Why are people with addiction being tortured at rehabs?

Why are people with addiction being tortured at rehabs?

They need holistic support, not beatings

February 16, 2020

We are deeply concerned at the death of a patient at a drug rehabilitation centre in Savar. His family alleges that he was tortured to death at the rehab, hours after the 30-year-old was admitted there. The police too suspect he was tortured, based on injury marks on different parts of his body, including face, head and neck. It goes without saying that the owner and employees of the rehab centre must be brought to book—the police cannot be complacent about finding and arresting the owner of the rehab, who, apparently, is on the run.

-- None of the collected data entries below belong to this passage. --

(** A challenge admits one answer: once an answer has failed, no sequence of
    further answers and requests, short of asking for a new challenge or
    registering, changes anything at all, so the connection stays
    unauthenticated. *)
Lemma challenge_single_use c s sig msgs w :
  authed_user s = None ->
  let x := handle_message sha256 server_id c s (AuthResponse sig) w in
  authed_user x.1.2 = None -> forallb (fun m => negb (starts_auth m)) msgs = true ->
  let y := handle_all c x.1.2 msgs x.2 in
  y.1.2 = x.1.2 /\ y.2 = x.2 /\ authed_user y.1.2 = None.
Proof.
  intros Hs x Hx Hm. pose proof (answer_uses_challenge c s sig w Hs) as Hp. fold x in Hp.
  destruct (no_challenge_inert c x.1.2 msgs x.2 Hx Hp Hm) as [E1 E2]. simpl. by rewrite E1, E2.
Qed.
End Authentication.

(** ** Sending *)

Section Sending.
Context `{CryptoPrims, Codecs, SqlPick, Env}.
Context (sha256 : bytes -> bytes).

Lemma send_to_frame u m w : w_db (Registry.send_to u m w).2 = w_db w.
Proof.
  unfold Registry.send_to, try_send, tick, h_bind. destruct (w_online w !! u); [|done]. simpl.
  by destruct (env_room _).
Qed.

(** What stands in the database once a message has been accepted. *)
Definition accepted_in (u : string) (v : UserId) (i : MessageId) (e : EncryptedEnvelope)
    (before after : Db) : Prop :=
  exists js a, json_of_envelope e = Some js
    /\ message_acceptances after !! uuid_to_string i = Some a
    /\ a_recipient_id a = as_str v /\ a_sender_id a = u
    /\ a_envelope_digest a = sha256 (str_bytes js)
    /\ (message_acceptances before !! uuid_to_string i = None ->
        uuid_to_string i ∉ q_message_id <$> message_queue before ->
        exists n t, mkQueueRow n (uuid_to_string i) (as_str v) u js t ∈ message_queue after).

Lemma enqueue_accepted dt u v i e js mx spk opk now d r d' :
  json_of_envelope e = Some js ->
  enqueue sha256 dt (mkEnqueueRequest (uuid_to_string i) (as_str v) u js mx spk opk now) d
    = (Ok r, d') ->
  ((r = Inserted \/ r = Duplicate) /\ accepted_in u v i e d d')
  \/ (r <> Inserted /\ r <> Duplicate /\ d' = d).
Proof.
  intros Hjs E. set (rq := mkEnqueueRequest _ _ _ _ _ _ _ _) in E.
  assert ((r = Inserted \/ r = Duplicate) \/ (r <> Inserted /\ r <> Duplicate)) as [Hr|[Hr1 Hr2]]
    by (destruct r; auto); [left; split; [done|]|right].
  - destruct (enqueue_accepts sha256 dt rq d r d' E Hr) as (a & Ha & H1' & H2' & H3').
    exists js, a. repeat split; try done. intros Hna Hnq.
    destruct (enqueue_cases sha256 dt rq d)
      as [(r' & E' & Hi & Hd & _)|(_ & _ & _ & _ & _ & _ & _ & E')]; cbv zeta in E';
      rewrite E' in E; injection E as <- <-.
    + destruct Hr as [Hr|Hr]; [by destruct (Hi Hr)|]. destruct (Hd Hr) as (a' & Ha' & _).
      simpl in Ha'. congruence.
    + rewrite bool_decide_eq_false_2 by done. simpl. eexists _, _. apply elem_of_app. right.
      by left.
  - destruct (enqueue_cases sha256 dt rq d)
      as [(r' & E' & _)|(_ & _ & _ & _ & _ & _ & _ & E')]; cbv zeta in E'; rewrite E' in E;
      injection E as <- <-; [done|].
    clear E'. by destruct (bool_decide (uuid_to_string i ∈ _)).
Qed.

(** [MessageSent] means accepted.  The answer to a send is [MessageSent]
    only when the acceptance of exactly this message, from this sender to
    this recipient, is on record, and, when its id was not in use, its row
    is in the recipient's queue; with any other answer the database has not
    changed.  Its one call finds the database as other connections left it. *)
Lemma sent_means_accepted u v i e w :
  let x := handle_send sha256 u v i e w in
  let found := env_others (S (S (w_tick w))) (w_db w) in
  match x.1 with
  | MessageSent i' => i' = i /\ accepted_in u v i e found (w_db x.2)
  | _ => w_db x.2 = w_db w \/ w_db x.2 = found
  end.
Proof.
  cbv zeta. destruct (handle_send sha256 u v i e w) as [m w'] eqn:E. cbn [fst snd].
  unfold handle_send in E. destruct (validate_envelope e); [|injection E as <- <-; by left].
  destruct (envelope_prekey_ids _) as [spk opk].
  destruct (UserId_new u) as [su|]; [|injection E as <- <-; by left].
  unfold h_bind at 1 in E. destruct (now_secs w) as [ts w1] eqn:E1.
  injection E1 as _ E1. cbv zeta in E.
  destruct (json_size_message _) as [sz|]; [|injection E as <- <-; subst w1; by left].
  destruct (MAX_QUEUED_PAGE_BYTES <? sz); [injection E as <- <-; subst w1; by left|].
  destruct (json_of_envelope e) as [js|] eqn:Hjs; [|injection E as <- <-; subst w1; by left].
  unfold h_bind at 1 in E. destruct (now_secs w1) as [now w2] eqn:E2. injection E2 as _ E2.
  unfold h_bind at 1 in E. destruct (db_call _ w2) as [r w3] eqn:E3.
  assert (at_call w2 = env_others (S (S (w_tick w))) (w_db w)) as Hw2 by (by subst w1 w2).
  set (found := env_others (S (S (w_tick w))) (w_db w)) in *.
  assert (Hr : (w_db w3 = found /\ r = Err IoFailure) \/ exists r', r = Ok r'
    /\ (((r' = Inserted \/ r' = Duplicate) /\ accepted_in u v i e found (w_db w3))
        \/ (r' <> Inserted /\ r' <> Duplicate /\ w_db w3 = found))).
  { match type of E3 with db_call ?op _ = _ =>
      destruct (db_call_frame op w2) as [[Hf Hf']|[Hr Hd]] end; rewrite E3 in *; simpl in *.
    - left. split; congruence.
    - right. rewrite Hw2 in Hr, Hd.
      destruct (enqueue sha256 (env_datetime _) _ found) as [[r'|x] d'] eqn:Eq.
      + simpl in *. exists r'. split; [done|]. rewrite Hd. by eapply enqueue_accepted.
      + exfalso. match type of Eq with enqueue _ ?dt ?rq ?d = _ =>
          destruct (enqueue_cases sha256 dt rq d)
            as [(r' & E' & _)|(_ & _ & _ & _ & _ & _ & _ & E')] end; cbv zeta in E'; congruence. }
  clear E3. destruct Hr as [[Hd ->]|(r' & -> & Hr)].
  { injection E as <- <-. by right. }
  destruct Hr as [[Hr Hacc]|(Hr1 & Hr2 & Hd)].
  - assert (validate_enqueue_result (Ok r') i = Ok tt) as Hv by (by destruct Hr as [->| ->]).
    rewrite Hv in E. unfold h_bind at 1 in E.
    destruct (Registry.send_to _ _ w3) as [pushed w4] eqn:E4.
    pose proof (send_to_frame (as_str v) (IncomingMessage (mkInbound i su e ts)) w3) as F4.
    rewrite E4 in F4. simpl in F4.
    unfold h_bind in E. destruct pushed.
    + destruct (Registry.send_to u _ w4) as [x w5] eqn:E5.
      pose proof (send_to_frame u (MessageDelivered [i]) w4) as F5. rewrite E5 in F5. simpl in F5.
      injection E as <- <-. split; [done|]. by rewrite F5, F4.
    + injection E as <- <-. split; [done|]. by rewrite F4.
  - destruct r'; simpl in E; try done; injection E as <- <-; by right.
Qed.
End Sending.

But beyond the arrest of the person(s) responsible for the untimely death of a man in his prime, we must decry the inhumane treatment of drug addicts at facilities that are supposed to support them and cure them of their dependency on drugs—not beat them out of it! Just last year, a 37-year-old recovering addict’s body was discovered in an ambulance in the parking lot of a drug rehabilitation centre in Moulvibazaar. His body, too, showed signs of torture. In 2016, a 27-year-old died of pneumonia after being made to sit in an icebox filled with ice for up to five hours a day—a treatment prescribed by the doctors of his drug rehabilitation centre in Pabna. What sort of rehabilitation programmes are we designing that require torture techniques for people in need of holistic and sensitive treatment of the body as well as the mind?

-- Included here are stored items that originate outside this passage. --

(* ===== verification/WsWriter.v ===== *)
(** * The writing half of a connection ([crates/server/src/ws.rs])

    The bounded channel between the handlers and the task that writes to the
    socket, the task itself, and [finish_writer], which ends it: at once when
    the client is gone, after a last chance to drain when the connection was
    replaced by a new login.  The channel of the model of [ServerWorld] is the
    list of messages that [try_send] and [send] have accepted; this file says
    what of it reaches the wire. *)
From stdpp Require Import base numbers list strings.
From S2P Require Import Prelude Consts Types.
Local Open Scope Z_scope.
Local Open Scope cmp_scope.

Definition OUTBOUND_CHANNEL_CAPACITY : nat := 8.

(** The channel's buffer, whether a sender and the receiver are left, the frames
    on the wire and how many were tried. *)
Record Writer := mkWriter {
  buffer : list ServerMessage;
  tx_open : bool;
  rx_open : bool;
  wire : list string;
  tried : nat;
}.
Definition Writer_new : Writer := mkWriter [] true true [] 0.

Section Writer.
(** [serde_json::to_string], and whether the [n]th [sink.send] succeeds. *)
Context (to_json : ServerMessage -> option string) (sink_ok : nat -> bool).

(** The task has ended, by itself or by [abort]: the receiver, and what is in
    the buffer, is dropped. *)
Definition stop (w : Writer) : Writer := mkWriter [] (tx_open w) false (wire w) (tried w).

(** One iteration of the task: [None] while it waits for a message. *)
Definition write_step (w : Writer) : option Writer :=
  if negb (rx_open w) then None
  else
    match buffer w with
    | [] => if tx_open w then None else Some (stop w)
    | m :: b =>
        match to_json m with
        | Some json =>
            if sink_ok (tried w)
            then Some (mkWriter b (tx_open w) true (wire w ++ [json]) (S (tried w)))
            else Some (stop (mkWriter b (tx_open w) true (wire w) (S (tried w))))
        | None => Some (mkWriter b (tx_open w) true (wire w) (tried w))
        end
    end.

(** The iterations that are done within the time limit. *)
Fixpoint write_loop (n : nat) (w : Writer) : Writer :=
  match n with
  | O => w
  | S n' => match write_step w with Some w' => write_loop n' w' | None => w end
  end.

(** [within] is the number of iterations the task gets done in one second. *)
Definition finish_writer (was_replaced : bool) (within : nat) (w : Writer) : Writer :=
  if negb was_replaced then stop w
  else stop (write_loop within (mkWriter (buffer w) false (rx_open w) (wire w) (tried w))).

(** A connection while its loop runs: what was accepted so far, and the writer.
    [try_send] and [send] are [tokio]'s bounded channel: a message is accepted
    only while the receiver lives and there is room, behind those that wait; a
    refusal changes nothing. *)
Inductive writer_run : list ServerMessage -> Writer -> Prop :=
| wr_start : writer_run [] Writer_new
| wr_accept sent w m :
    writer_run sent w -> rx_open w = true -> (length (buffer w) < OUTBOUND_CHANNEL_CAPACITY)%nat ->
    writer_run (sent ++ [m]) (mkWriter (buffer w ++ [m]) (tx_open w) true (wire w) (tried w))
| wr_write sent w w' : writer_run sent w -> write_step w = Some w' -> writer_run sent w'.

(** The frames for a list of messages: those that have a JSON form. *)
Definition frames (ms : list ServerMessage) : list string := omap to_json ms.

(** The wire holds the frames of what has left the buffer; when the task has
    ended the rest is lost. *)
Definition in_step (sent : list ServerMessage) (w : Writer) : Prop :=
  exists out rest, sent = out ++ rest /\ wire w = frames out /\ (rx_open w = true -> rest = buffer w)
    /\ (length (buffer w) <= OUTBOUND_CHANNEL_CAPACITY)%nat.

Lemma step_frames out m b w :
  wire w = frames out -> buffer w = m :: b -> rx_open w = true ->
  exists w', write_step w = Some w' /\ tx_open w' = tx_open w /\
    ((rx_open w' = true /\ buffer w' = b /\ wire w' = frames (out ++ [m]))
     \/ (exists j, to_json m = Some j /\ sink_ok (tried w) = false) /\ buffer w' = [] /\ rx_open w' = false /\ wire w' = wire w).
Proof.
  intros Hw Hb Hr. unfold write_step. rewrite Hr, Hb. cbn [negb]. unfold frames in *. rewrite omap_app. cbn.
  destruct (to_json m) as [j|]; [destruct (sink_ok (tried w)) eqn:Hs|]; eexists; (split; [done|]); (split; [done|]).
  - left. split; [done|]. split; [done|]. cbn. by rewrite Hw.
  - right. by split; [eexists|].
  - left. split; [done|]. split; [done|]. cbn. by rewrite app_nil_r.
Qed.

Lemma in_step_write sent w w' : in_step sent w -> write_step w = Some w' -> in_step sent w'.
Proof.
  intros (out & rest & -> & Hw & Hr & Hl) Es. destruct (rx_open w) eqn:Hrx; [|by unfold write_step in Es; rewrite Hrx in Es].
  destruct (buffer w) as [|m b] eqn:Eb.
  - unfold write_step in Es. rewrite Hrx, Eb in Es. cbn in Es. destruct (tx_open w); [done|]. injection Es as <-.
    exists out, rest. by repeat split.
  - specialize (Hr eq_refl). subst rest. destruct (step_frames out m b w Hw Eb Hrx) as (w1 & E1 & _ & Hc).
    rewrite E1 in Es. injection Es as <-. destruct Hc as [(Hr1 & Hb1 & Hw1)|(_ & Hb1 & Hr1 & Hw1)].
    + exists (out ++ [m]), b. rewrite <- app_assoc. cbn in Hl. rewrite Hb1. repeat split; [done|lia].
    + exists out, (m :: b). rewrite Hw1, Hr1, Hb1. repeat split; [done|done|cbn; lia].
Qed.

Lemma in_step_accept sent w m :
  in_step sent w -> rx_open w = true -> (length (buffer w) < OUTBOUND_CHANNEL_CAPACITY)%nat ->
  in_step (sent ++ [m]) (mkWriter (buffer w ++ [m]) (tx_open w) true (wire w) (tried w)).
Proof.
  intros (out & rest & -> & Hw & Hb & _) Hr Hl. rewrite (Hb Hr). exists out, (buffer w ++ [m]). cbn.
  rewrite app_assoc. repeat split; [done|]. rewrite length_app. cbn. lia.
Qed.

Lemma writer_in_step sent w : writer_run sent w -> in_step sent w.
Proof.
  induction 1 as [|sent w m Hrun I Hr Hl|sent w w' Hrun I E].
  - exists [], []. repeat split. cbn. lia.
  - by apply in_step_accept.
  - by eapply in_step_write.
Qed.

(** Draining writes the whole buffer when the socket works. *)
Lemma drain_all n w out :
  (forall t, sink_ok t = true) -> rx_open w = true -> wire w = frames out -> (length (buffer w) <= n)%nat ->
  wire (write_loop n w) = frames (out ++ buffer w).
Proof.
  intros Hs. revert w out. induction n as [|n IH]; intros w out Hr Hw Hl.
  - destruct (buffer w) eqn:Eb; [|cbn in Hl; lia]. cbn. by rewrite app_nil_r.
  - destruct (buffer w) as [|m b] eqn:Eb.
    + rewrite app_nil_r. cbn [write_loop]. unfold write_step. rewrite Hr, Eb. cbn.
      destruct (tx_open w); [done|]. destruct n; cbn; done.
    + destruct (step_frames out m b w Hw Eb Hr) as (w1 & E1 & _ & [(Hr1 & Hb1 & Hw1)|[(j & _ & Hf) _]]); [|by rewrite Hs in Hf].
      cbn [write_loop]. rewrite E1. rewrite (IH w1 (out ++ [m])); [|done|done|cbn in Hl; rewrite Hb1; lia].
      by rewrite Hb1, <- app_assoc.
Qed.

Lemma closed_writes_nothing n w : rx_open w = false -> wire (write_loop n w) = wire w.
Proof. intros Hr. destruct n; cbn; [done|]. unfold write_step. by rewrite Hr. Qed.

(** The loop writes the frames of a first part of the buffer. *)
Lemma loop_frames n w out :
  rx_open w = true -> wire w = frames out ->
  exists k, wire (write_loop n w) = frames out ++ frames (take k (buffer w)).
Proof.
  revert w out. induction n as [|n IH]; intros w out Hr Hw.
  - exists 0%nat. cbn. by rewrite app_nil_r.
  - destruct (buffer w) as [|m b] eqn:Eb.
    + exists 0%nat. cbn [write_loop]. unfold write_step. rewrite Hr, Eb. cbn. rewrite app_nil_r.
      destruct (tx_open w); [done|]. by rewrite closed_writes_nothing.
    + destruct (step_frames out m b w Hw Eb Hr) as (w1 & E1 & _ & [(Hr1 & Hb1 & Hw1)|(_ & _ & Hr1 & Hw1)]);
        cbn [write_loop]; rewrite E1.
      * destruct (IH w1 (out ++ [m]) Hr1 Hw1) as [k Hk]. exists (S k). rewrite Hk, Hb1. unfold frames in *.
        rewrite omap_app, <- app_assoc. by rewrite <- omap_app.
      * exists 0%nat. rewrite closed_writes_nothing, Hw1, Hw by done. cbn. by rewrite app_nil_r.
Qed.

(** C28: What the handlers send is written in order, and a replaced connection is
    told so.  Of the messages that the channel of a connection has accepted, the
    wire has the frames of the first ones, in order, none twice and none in between
    left out (a message without a JSON form aside), and while the writer runs
    all the others still wait; they are at most eight, the capacity that the code
    gives to [tokio]'s bounded channel.  Ending the writer adds to the wire at
    most frames of the messages that wait, in order; and when the
    connection was replaced, the socket still works and the second is long
    enough for the waiting messages, all of them, the notice of the replacement
    included, are written. *)
Theorem writer_in_order sent w was_replaced within :
  writer_run sent w ->
  let w' := finish_writer was_replaced within w in
  exists out rest, sent = out ++ rest /\ wire w = frames out
    /\ (rx_open w = true -> rest = buffer w /\ (length rest <= OUTBOUND_CHANNEL_CAPACITY)%nat)
    /\ rx_open w' = false
    /\ (exists n, wire w' = wire w ++ frames (take n rest))
    /\ (was_replaced = true -> (forall t, sink_ok t = true) -> rx_open w = true -> (length rest <= within)%nat ->
        wire w' = frames sent).
Proof.
  intros Hrun w'. destruct (writer_in_step sent w Hrun) as (out & rest & -> & Hw & Hb & Hl).
  exists out, rest. split; [done|]. split; [done|].
  split; [intros Hr; rewrite (Hb Hr); done|]. split; [unfold w', finish_writer; by destruct was_replaced|]. split.
  - unfold w', finish_writer. destruct was_replaced; cbn [negb stop wire]; [|exists 0%nat; cbn; by rewrite app_nil_r].
    destruct (rx_open w) eqn:Hr; [|exists 0%nat; rewrite closed_writes_nothing by done; cbn; by rewrite app_nil_r].
    destruct (loop_frames within (mkWriter (buffer w) false true (wire w) (tried w)) out eq_refl Hw) as [k Hk].
    exists k. rewrite (Hb eq_refl), Hk. cbn [buffer]. by rewrite Hw.
  - intros -> Hs Hr Hn. unfold w', finish_writer. cbn [negb stop wire]. rewrite (Hb Hr) in *.
    by rewrite (drain_all within _ out).
Qed.
End Writer.

(** ** A concrete connection *)

Module WriterDemo.
Definition json (m : ServerMessage) : option string :=
  match m with ErrorMsg _ text => Some text | AuthSuccess => Some "welcome" | _ => None end.
Definition replaced : ServerMessage := ErrorMsg 409 "session replaced by new connection".
(** Accepted, written, and the notice accepted. *)
Definition greeted : Writer := mkWriter [] true true ["welcome"] 1.
Definition noticed : Writer := mkWriter [replaced] true true ["welcome"] 1.

Lemma noticed_run : writer_run json (fun _ => true) [AuthSuccess; replaced] noticed.
Proof.
  apply (wr_accept json (fun _ => true) [AuthSuccess] greeted replaced); [|reflexivity|repeat constructor].
  apply (wr_write json (fun _ => true) [AuthSuccess] (mkWriter [AuthSuccess] true true [] 0)); [|reflexivity].
  apply (wr_accept json (fun _ => true) [] Writer_new AuthSuccess); [apply wr_start|reflexivity|repeat constructor].
Defined.

Lemma writer_in_order_witness :
  wire (finish_writer json (fun _ => true) true 3 noticed) = ["welcome"; "session replaced by new connection"].
Proof.
  destruct (writer_in_order json (fun _ => true) _ noticed true 3 noticed_run) as (out & rest & _ & _ & Hb & _ & _ & Hd).
  rewrite Hd; [reflexivity|reflexivity|reflexivity|reflexivity|].
  destruct (Hb eq_refl) as [-> _]. repeat constructor.
Defined.
End WriterDemo.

Unfortunately, when it comes to the issue of drug addiction, most of our interventions are focused on stopping the supply of drugs, rather than in understanding why people become addicted and how to guide them towards a healthy and meaningful life. Meanwhile, according to a Harm International’s report titled “The Global State of Harm Reduction 2018,” Bangladesh lacks basic facilities, including medications that can save the lives of people overdosing on drugs. The majority of rehabilitation centres—an unknown number of which operate without licenses—are in terrible conditions, overrun with cockroaches, expired food and drugs, and untrained staff.

In our country, people with addiction are treated no better than jail convicts—and our facilities reflect this mindset. We must change this mentality first and foremost. Only then can we design rehabilitation centres that focus on understanding the root causes of addiction, provide sensitive support to addicts and help them recover.